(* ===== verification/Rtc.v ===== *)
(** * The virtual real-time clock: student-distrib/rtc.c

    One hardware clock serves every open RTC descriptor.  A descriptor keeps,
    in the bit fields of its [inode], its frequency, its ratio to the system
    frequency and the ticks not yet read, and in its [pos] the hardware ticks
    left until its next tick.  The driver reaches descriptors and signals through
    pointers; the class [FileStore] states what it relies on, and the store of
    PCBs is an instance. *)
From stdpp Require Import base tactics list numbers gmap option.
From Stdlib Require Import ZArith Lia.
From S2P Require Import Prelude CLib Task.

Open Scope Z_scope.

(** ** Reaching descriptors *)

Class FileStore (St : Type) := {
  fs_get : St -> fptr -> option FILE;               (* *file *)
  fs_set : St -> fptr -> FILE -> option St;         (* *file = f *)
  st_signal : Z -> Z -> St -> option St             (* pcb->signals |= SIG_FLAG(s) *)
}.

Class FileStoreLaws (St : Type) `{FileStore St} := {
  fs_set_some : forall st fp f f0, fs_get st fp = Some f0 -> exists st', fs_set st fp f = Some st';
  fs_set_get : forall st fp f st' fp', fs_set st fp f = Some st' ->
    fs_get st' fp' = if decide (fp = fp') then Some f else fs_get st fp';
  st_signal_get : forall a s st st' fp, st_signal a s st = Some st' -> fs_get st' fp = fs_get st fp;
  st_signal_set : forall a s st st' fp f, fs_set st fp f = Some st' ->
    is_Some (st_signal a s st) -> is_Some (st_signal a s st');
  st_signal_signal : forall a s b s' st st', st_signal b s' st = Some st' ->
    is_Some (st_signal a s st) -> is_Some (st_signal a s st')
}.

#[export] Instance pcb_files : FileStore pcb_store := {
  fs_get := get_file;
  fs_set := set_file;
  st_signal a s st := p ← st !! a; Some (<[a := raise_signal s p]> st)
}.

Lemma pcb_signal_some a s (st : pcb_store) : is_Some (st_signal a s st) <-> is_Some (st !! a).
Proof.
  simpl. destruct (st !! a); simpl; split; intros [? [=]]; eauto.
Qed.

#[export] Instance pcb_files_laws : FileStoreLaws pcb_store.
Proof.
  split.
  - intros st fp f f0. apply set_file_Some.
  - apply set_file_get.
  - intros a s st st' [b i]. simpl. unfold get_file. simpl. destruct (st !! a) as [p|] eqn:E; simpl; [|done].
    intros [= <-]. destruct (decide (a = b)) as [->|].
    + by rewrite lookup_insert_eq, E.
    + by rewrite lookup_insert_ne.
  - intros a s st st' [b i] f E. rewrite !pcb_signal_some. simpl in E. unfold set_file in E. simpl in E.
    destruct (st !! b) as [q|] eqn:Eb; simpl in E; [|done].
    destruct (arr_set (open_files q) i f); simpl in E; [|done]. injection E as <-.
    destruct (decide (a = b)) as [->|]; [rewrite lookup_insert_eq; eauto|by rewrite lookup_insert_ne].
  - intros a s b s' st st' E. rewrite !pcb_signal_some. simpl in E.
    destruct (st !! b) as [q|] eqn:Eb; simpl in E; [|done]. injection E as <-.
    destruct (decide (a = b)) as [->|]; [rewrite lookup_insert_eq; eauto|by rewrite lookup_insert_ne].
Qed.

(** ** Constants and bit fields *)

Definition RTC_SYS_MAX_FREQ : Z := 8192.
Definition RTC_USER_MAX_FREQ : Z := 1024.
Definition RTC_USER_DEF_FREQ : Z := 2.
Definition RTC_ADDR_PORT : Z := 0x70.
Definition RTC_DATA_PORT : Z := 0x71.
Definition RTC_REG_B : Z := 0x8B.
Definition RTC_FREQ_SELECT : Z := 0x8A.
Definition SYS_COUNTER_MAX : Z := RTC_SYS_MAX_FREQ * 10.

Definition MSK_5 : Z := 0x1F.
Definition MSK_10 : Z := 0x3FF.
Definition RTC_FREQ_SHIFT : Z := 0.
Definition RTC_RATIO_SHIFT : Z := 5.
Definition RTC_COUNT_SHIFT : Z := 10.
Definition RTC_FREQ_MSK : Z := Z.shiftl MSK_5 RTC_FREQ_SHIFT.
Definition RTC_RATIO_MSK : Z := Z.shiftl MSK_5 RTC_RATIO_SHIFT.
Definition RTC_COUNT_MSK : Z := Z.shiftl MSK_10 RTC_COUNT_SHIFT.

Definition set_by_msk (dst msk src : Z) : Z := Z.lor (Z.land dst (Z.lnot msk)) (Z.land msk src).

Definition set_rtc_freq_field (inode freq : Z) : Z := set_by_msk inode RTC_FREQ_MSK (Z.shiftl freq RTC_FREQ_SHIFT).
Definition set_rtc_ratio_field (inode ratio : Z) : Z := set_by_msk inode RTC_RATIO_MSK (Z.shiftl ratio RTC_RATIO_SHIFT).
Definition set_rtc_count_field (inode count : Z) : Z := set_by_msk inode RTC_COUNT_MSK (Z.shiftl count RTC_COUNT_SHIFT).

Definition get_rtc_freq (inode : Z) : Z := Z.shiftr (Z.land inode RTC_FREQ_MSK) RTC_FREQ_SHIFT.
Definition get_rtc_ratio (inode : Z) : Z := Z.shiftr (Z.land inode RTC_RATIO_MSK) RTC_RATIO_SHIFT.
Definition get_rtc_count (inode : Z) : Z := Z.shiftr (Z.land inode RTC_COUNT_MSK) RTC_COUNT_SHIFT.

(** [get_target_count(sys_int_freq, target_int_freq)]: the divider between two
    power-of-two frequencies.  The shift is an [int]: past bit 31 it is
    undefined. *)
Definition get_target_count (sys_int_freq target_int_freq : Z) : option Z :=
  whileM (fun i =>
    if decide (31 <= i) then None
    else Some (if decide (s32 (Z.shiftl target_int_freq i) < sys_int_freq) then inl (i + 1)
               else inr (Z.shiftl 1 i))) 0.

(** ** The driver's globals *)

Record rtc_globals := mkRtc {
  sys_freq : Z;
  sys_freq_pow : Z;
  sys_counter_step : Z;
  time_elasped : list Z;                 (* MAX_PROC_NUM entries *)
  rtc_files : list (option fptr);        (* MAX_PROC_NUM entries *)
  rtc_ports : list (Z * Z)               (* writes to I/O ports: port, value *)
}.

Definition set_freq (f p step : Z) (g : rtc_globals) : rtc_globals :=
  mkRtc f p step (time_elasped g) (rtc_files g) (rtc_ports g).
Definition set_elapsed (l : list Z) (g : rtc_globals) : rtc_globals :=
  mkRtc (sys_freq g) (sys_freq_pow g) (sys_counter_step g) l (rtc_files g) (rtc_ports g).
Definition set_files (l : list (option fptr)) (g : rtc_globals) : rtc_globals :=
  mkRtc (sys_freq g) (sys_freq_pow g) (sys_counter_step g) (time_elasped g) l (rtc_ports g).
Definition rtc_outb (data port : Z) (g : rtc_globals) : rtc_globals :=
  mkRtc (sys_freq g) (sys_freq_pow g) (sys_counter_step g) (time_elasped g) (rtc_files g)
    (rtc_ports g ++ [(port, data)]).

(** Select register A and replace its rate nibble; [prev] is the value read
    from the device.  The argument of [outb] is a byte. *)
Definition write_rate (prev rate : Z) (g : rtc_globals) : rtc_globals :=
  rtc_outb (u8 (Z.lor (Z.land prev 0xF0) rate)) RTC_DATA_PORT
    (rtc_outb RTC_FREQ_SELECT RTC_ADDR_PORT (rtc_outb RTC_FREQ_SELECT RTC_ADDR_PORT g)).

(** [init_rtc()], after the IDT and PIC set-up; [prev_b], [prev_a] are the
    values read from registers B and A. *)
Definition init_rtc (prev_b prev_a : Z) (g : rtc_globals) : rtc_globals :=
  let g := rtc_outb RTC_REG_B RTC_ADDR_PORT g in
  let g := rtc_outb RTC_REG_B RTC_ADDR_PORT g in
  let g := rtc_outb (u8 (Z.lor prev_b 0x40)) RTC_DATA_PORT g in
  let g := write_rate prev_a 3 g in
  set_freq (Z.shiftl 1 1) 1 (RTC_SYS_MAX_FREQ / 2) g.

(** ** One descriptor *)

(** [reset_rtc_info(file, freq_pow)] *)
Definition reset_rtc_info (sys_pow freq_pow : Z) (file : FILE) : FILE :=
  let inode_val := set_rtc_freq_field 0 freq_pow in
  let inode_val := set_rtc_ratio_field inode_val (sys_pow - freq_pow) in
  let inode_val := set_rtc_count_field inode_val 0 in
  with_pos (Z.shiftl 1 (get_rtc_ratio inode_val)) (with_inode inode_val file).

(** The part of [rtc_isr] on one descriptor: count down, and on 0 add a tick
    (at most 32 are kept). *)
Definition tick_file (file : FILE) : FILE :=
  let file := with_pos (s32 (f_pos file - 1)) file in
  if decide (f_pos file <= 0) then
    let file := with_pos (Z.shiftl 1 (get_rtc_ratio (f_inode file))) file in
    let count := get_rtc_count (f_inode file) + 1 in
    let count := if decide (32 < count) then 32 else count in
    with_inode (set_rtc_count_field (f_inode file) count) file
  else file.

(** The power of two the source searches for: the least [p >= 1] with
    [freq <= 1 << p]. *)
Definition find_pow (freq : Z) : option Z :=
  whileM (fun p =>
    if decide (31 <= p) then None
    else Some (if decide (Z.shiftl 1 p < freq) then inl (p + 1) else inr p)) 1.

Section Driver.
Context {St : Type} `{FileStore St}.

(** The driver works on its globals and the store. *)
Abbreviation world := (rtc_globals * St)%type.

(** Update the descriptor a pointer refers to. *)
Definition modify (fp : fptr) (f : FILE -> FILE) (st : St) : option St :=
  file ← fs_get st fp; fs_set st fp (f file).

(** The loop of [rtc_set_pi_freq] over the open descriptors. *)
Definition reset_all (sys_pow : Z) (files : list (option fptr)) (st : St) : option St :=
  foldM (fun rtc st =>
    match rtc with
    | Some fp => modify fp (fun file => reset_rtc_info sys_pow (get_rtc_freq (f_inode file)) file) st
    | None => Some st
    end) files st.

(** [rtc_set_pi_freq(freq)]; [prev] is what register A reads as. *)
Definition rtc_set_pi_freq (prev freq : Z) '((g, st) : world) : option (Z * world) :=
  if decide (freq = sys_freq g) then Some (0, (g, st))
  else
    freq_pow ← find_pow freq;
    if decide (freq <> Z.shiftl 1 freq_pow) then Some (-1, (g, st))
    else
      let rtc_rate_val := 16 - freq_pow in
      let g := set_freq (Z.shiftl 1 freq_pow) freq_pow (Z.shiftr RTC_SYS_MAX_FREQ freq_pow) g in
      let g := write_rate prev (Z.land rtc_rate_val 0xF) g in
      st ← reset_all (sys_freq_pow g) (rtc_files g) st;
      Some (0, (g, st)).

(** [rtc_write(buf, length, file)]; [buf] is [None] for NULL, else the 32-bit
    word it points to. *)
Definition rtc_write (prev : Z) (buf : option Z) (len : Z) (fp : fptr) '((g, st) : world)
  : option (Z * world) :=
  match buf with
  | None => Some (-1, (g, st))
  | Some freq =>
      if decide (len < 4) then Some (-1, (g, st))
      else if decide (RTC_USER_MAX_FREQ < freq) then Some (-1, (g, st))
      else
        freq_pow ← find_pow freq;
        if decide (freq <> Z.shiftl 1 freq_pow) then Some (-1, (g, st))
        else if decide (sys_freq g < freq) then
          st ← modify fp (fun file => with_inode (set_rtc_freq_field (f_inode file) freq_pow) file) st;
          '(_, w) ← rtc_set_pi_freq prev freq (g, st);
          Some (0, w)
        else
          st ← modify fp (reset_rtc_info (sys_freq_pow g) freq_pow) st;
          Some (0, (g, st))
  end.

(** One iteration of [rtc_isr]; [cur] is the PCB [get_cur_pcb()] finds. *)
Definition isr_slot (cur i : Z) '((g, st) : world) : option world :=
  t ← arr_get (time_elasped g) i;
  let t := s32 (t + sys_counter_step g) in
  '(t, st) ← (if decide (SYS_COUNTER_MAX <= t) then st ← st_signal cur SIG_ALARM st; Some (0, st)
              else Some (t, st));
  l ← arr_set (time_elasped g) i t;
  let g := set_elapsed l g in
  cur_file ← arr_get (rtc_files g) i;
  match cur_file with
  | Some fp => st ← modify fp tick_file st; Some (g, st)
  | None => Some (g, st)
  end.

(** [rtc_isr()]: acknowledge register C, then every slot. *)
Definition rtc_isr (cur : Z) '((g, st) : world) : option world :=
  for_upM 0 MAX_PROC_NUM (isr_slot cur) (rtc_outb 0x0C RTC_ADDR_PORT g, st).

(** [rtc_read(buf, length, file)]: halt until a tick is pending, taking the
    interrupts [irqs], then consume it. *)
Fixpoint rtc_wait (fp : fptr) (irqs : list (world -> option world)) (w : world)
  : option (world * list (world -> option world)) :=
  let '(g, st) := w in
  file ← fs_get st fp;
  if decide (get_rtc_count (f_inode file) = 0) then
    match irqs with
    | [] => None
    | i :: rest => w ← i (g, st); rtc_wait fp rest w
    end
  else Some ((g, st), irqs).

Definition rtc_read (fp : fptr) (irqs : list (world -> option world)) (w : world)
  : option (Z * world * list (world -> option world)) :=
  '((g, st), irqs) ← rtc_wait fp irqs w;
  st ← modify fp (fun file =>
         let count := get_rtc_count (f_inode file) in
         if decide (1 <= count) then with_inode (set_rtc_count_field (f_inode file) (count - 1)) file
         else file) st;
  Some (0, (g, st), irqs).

◆ EXERCISE AIM
Copy every line of the data above, beginning with the first and ending with the line that contains "fs_get st' fp'", and give nothing more.

◆ COMPLETED EXERCISE
(* ===== verification/Rtc.v ===== *)
(** * The virtual real-time clock: student-distrib/rtc.c

    One hardware clock serves every open RTC descriptor.  A descriptor keeps,
    in the bit fields of its [inode], its frequency, its ratio to the system
    frequency and the ticks not yet read, and in its [pos] the hardware ticks
    left until its next tick.  The driver reaches descriptors and signals through
    pointers; the class [FileStore] states what it relies on, and the store of
    PCBs is an instance. *)
From stdpp Require Import base tactics list numbers gmap option.
From Stdlib Require Import ZArith Lia.
From S2P Require Import Prelude CLib Task.

Open Scope Z_scope.

(** ** Reaching descriptors *)

Class FileStore (St : Type) := {
  fs_get : St -> fptr -> option FILE;               (* *file *)
  fs_set : St -> fptr -> FILE -> option St;         (* *file = f *)
  st_signal : Z -> Z -> St -> option St             (* pcb->signals |= SIG_FLAG(s) *)
}.

Class FileStoreLaws (St : Type) `{FileStore St} := {
  fs_set_some : forall st fp f f0, fs_get st fp = Some f0 -> exists st', fs_set st fp f = Some st';
  fs_set_get : forall st fp f st' fp', fs_set st fp f = Some st' ->
    fs_get st' fp' = if decide (fp = fp') then Some f else fs_get st fp';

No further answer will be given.